+++ GIVEN DATA +++

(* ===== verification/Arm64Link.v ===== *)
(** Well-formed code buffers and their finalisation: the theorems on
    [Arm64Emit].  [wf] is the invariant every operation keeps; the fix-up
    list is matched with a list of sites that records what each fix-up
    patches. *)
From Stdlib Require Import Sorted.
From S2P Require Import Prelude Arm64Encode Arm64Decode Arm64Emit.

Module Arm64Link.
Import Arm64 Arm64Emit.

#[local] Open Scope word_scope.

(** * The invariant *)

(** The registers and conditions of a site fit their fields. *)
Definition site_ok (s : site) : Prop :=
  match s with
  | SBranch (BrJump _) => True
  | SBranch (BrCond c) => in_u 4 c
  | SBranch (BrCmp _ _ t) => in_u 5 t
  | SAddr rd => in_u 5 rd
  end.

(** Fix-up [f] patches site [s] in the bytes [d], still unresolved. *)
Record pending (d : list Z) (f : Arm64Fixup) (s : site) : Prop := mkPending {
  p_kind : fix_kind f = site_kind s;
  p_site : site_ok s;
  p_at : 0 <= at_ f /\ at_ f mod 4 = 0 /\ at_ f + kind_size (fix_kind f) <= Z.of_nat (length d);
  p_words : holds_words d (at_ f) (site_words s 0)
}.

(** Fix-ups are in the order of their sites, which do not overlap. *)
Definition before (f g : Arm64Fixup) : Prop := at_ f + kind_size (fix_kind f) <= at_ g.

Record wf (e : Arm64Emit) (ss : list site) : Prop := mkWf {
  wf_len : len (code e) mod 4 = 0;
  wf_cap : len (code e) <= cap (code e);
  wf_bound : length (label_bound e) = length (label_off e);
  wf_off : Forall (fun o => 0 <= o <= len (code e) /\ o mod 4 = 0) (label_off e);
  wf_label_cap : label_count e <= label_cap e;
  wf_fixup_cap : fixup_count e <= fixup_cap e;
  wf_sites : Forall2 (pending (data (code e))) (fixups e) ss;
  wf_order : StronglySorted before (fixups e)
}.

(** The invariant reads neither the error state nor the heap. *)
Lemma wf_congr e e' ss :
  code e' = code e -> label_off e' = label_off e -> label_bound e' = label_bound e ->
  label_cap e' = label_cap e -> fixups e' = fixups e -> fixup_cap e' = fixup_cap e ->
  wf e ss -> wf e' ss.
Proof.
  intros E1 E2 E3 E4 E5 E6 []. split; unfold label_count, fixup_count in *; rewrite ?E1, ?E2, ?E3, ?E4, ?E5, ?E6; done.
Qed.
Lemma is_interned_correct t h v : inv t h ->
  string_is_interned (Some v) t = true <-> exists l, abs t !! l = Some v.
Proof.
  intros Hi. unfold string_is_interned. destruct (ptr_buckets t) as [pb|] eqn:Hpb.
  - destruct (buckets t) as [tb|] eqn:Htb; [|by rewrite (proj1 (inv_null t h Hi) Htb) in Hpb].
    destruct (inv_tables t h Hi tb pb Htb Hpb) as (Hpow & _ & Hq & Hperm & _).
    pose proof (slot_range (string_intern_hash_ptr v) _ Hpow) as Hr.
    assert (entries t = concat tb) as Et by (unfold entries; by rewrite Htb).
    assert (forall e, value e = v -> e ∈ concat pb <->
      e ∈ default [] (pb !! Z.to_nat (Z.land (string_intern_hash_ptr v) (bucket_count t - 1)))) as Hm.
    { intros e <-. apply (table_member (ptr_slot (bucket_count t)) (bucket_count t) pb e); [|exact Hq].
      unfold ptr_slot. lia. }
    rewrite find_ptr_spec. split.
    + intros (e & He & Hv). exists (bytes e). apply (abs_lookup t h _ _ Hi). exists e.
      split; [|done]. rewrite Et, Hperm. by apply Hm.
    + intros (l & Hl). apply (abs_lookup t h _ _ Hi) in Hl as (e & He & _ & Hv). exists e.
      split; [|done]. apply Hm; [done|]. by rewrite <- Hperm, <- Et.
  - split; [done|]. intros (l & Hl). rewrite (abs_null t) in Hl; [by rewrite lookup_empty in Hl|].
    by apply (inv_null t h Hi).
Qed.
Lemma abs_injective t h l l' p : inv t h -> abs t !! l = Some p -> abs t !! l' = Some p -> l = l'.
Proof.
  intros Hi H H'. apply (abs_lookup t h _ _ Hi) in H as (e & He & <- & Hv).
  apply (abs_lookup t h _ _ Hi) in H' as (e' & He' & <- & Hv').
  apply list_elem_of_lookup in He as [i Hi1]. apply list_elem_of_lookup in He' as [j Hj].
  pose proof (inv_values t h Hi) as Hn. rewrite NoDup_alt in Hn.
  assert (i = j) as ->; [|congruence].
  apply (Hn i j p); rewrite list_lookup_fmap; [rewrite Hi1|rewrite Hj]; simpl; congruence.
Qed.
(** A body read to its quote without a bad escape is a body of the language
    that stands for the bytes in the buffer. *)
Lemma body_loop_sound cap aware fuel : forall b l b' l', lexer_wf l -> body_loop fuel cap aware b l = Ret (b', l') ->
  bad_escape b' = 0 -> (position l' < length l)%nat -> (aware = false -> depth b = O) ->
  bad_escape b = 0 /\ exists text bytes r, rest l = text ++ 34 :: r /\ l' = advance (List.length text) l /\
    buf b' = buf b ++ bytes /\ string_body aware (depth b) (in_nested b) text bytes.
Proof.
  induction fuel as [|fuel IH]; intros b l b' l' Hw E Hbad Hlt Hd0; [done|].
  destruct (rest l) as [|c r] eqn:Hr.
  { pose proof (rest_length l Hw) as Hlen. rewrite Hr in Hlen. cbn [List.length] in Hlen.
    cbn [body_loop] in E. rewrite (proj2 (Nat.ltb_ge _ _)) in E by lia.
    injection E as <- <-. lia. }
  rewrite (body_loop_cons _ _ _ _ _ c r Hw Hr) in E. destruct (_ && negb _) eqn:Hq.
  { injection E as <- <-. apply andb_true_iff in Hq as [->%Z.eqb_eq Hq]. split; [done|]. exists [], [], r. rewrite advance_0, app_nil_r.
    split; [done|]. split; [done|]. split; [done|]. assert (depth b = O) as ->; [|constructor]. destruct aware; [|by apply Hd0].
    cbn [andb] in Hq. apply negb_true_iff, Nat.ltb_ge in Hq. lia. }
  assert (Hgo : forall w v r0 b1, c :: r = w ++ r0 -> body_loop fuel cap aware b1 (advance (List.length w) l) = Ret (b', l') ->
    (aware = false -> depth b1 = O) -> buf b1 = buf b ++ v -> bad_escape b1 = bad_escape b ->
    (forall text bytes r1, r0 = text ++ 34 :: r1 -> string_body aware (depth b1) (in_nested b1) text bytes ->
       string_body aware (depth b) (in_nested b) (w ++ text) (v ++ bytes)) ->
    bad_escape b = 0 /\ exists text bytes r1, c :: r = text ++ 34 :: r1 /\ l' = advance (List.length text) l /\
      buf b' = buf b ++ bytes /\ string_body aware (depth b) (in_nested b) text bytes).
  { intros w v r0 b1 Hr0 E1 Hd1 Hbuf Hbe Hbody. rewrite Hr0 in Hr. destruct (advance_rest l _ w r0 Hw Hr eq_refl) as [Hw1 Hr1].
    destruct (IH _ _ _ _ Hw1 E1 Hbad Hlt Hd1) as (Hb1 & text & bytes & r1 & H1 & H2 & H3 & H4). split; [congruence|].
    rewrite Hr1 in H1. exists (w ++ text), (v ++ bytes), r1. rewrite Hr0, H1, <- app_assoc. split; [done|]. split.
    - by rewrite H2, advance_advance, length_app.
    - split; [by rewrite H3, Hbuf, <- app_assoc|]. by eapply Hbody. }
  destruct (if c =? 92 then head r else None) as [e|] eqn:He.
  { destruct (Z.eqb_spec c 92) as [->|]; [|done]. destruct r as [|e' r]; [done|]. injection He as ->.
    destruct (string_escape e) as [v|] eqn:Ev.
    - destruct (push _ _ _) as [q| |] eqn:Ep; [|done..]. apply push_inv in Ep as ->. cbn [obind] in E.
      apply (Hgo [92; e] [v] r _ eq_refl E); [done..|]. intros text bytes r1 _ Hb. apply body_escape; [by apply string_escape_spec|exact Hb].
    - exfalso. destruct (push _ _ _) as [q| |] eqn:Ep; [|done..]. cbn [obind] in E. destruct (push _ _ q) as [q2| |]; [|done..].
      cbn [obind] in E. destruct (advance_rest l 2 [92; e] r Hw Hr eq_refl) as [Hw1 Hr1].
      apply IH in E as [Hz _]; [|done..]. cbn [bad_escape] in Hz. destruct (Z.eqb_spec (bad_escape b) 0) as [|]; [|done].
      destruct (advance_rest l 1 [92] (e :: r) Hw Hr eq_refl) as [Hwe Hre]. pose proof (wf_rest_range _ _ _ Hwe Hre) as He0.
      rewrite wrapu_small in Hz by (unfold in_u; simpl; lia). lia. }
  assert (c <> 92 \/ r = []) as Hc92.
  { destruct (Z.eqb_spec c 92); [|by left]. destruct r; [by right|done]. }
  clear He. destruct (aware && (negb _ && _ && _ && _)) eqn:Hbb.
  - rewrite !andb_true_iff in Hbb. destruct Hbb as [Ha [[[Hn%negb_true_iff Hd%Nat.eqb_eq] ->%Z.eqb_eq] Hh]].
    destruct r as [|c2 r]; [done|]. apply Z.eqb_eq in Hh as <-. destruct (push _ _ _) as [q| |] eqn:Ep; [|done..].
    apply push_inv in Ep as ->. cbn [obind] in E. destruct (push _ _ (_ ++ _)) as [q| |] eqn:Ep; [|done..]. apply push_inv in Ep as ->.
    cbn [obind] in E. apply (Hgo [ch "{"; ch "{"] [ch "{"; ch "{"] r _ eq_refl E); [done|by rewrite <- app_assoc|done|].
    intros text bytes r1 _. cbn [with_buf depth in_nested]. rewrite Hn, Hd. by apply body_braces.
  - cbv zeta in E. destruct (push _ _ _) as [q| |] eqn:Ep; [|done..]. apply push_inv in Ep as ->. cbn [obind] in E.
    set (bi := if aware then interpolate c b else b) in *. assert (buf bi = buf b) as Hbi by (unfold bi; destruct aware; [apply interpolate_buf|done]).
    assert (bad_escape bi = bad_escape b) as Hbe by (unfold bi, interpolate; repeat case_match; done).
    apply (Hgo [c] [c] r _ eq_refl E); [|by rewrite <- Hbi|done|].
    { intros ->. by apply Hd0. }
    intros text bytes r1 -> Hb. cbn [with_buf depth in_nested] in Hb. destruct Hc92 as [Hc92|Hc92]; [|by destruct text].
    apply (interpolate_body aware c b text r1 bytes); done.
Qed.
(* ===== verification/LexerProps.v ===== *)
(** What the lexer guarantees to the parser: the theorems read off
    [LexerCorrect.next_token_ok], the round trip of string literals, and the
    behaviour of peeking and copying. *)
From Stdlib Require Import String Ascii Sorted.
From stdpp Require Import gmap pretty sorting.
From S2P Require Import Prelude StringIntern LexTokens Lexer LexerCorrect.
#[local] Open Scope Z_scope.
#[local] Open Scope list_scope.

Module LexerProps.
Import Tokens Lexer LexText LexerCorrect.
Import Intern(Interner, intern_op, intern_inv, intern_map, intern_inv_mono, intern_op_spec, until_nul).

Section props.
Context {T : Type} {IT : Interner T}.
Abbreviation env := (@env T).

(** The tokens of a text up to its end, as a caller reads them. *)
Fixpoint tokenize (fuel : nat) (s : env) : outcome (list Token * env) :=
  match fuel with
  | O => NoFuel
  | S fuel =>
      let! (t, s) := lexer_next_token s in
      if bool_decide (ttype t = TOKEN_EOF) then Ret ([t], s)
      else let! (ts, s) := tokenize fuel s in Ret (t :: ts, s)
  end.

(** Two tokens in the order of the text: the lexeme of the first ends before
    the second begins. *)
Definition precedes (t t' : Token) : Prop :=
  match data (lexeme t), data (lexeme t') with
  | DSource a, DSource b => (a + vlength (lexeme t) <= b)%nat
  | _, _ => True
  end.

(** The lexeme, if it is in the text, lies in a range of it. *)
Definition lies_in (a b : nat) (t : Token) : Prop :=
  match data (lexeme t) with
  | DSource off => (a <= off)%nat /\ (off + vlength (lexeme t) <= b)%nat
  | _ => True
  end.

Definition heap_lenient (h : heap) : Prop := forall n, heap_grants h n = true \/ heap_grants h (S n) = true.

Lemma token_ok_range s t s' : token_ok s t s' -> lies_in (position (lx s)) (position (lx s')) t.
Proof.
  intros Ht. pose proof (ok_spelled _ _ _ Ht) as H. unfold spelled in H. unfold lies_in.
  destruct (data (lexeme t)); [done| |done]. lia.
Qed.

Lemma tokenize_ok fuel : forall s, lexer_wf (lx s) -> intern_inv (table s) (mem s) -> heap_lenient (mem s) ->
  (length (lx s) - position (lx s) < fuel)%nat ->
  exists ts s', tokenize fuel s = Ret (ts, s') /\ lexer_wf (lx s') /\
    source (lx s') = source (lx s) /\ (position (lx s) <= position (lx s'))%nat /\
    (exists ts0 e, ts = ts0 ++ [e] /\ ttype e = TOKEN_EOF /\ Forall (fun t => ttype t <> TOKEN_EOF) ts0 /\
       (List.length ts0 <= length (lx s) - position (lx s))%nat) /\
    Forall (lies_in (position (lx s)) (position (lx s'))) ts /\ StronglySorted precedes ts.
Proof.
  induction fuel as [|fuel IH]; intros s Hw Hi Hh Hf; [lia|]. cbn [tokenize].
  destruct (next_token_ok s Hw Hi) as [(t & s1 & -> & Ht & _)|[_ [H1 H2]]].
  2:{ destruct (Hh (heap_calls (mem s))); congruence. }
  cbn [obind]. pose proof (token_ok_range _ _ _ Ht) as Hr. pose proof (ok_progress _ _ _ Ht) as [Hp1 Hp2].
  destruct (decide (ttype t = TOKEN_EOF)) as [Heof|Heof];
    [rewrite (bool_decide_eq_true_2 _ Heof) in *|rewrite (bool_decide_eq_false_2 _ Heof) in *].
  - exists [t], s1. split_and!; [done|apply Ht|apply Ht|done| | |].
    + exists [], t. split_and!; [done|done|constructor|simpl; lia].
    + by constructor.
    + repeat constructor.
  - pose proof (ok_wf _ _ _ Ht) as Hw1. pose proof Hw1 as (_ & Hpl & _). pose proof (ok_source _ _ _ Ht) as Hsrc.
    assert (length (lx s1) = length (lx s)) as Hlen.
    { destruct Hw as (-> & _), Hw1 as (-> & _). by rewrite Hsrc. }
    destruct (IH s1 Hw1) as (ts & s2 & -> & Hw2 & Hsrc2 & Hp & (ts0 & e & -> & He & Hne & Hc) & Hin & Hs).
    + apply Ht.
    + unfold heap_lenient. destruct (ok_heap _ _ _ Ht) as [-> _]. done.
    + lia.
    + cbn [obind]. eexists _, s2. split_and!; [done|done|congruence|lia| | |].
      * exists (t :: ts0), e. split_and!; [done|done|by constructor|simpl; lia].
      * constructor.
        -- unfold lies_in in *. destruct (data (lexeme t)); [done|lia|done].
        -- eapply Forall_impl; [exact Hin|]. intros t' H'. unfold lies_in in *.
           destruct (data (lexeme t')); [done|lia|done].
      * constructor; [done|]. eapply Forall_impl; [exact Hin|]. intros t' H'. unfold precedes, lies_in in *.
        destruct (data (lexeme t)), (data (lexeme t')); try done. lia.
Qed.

+++

▸ TASK ITEM
Would you filter the entries above and keep each line that has the word "Require"?

▸ ANSWER TO THIS PROBLEM
From Stdlib Require Import Sorted.
From S2P Require Import Prelude Arm64Encode Arm64Decode Arm64Emit.
From Stdlib Require Import String Ascii Sorted.
From stdpp Require Import gmap pretty sorting.
From S2P Require Import Prelude StringIntern LexTokens Lexer LexerCorrect.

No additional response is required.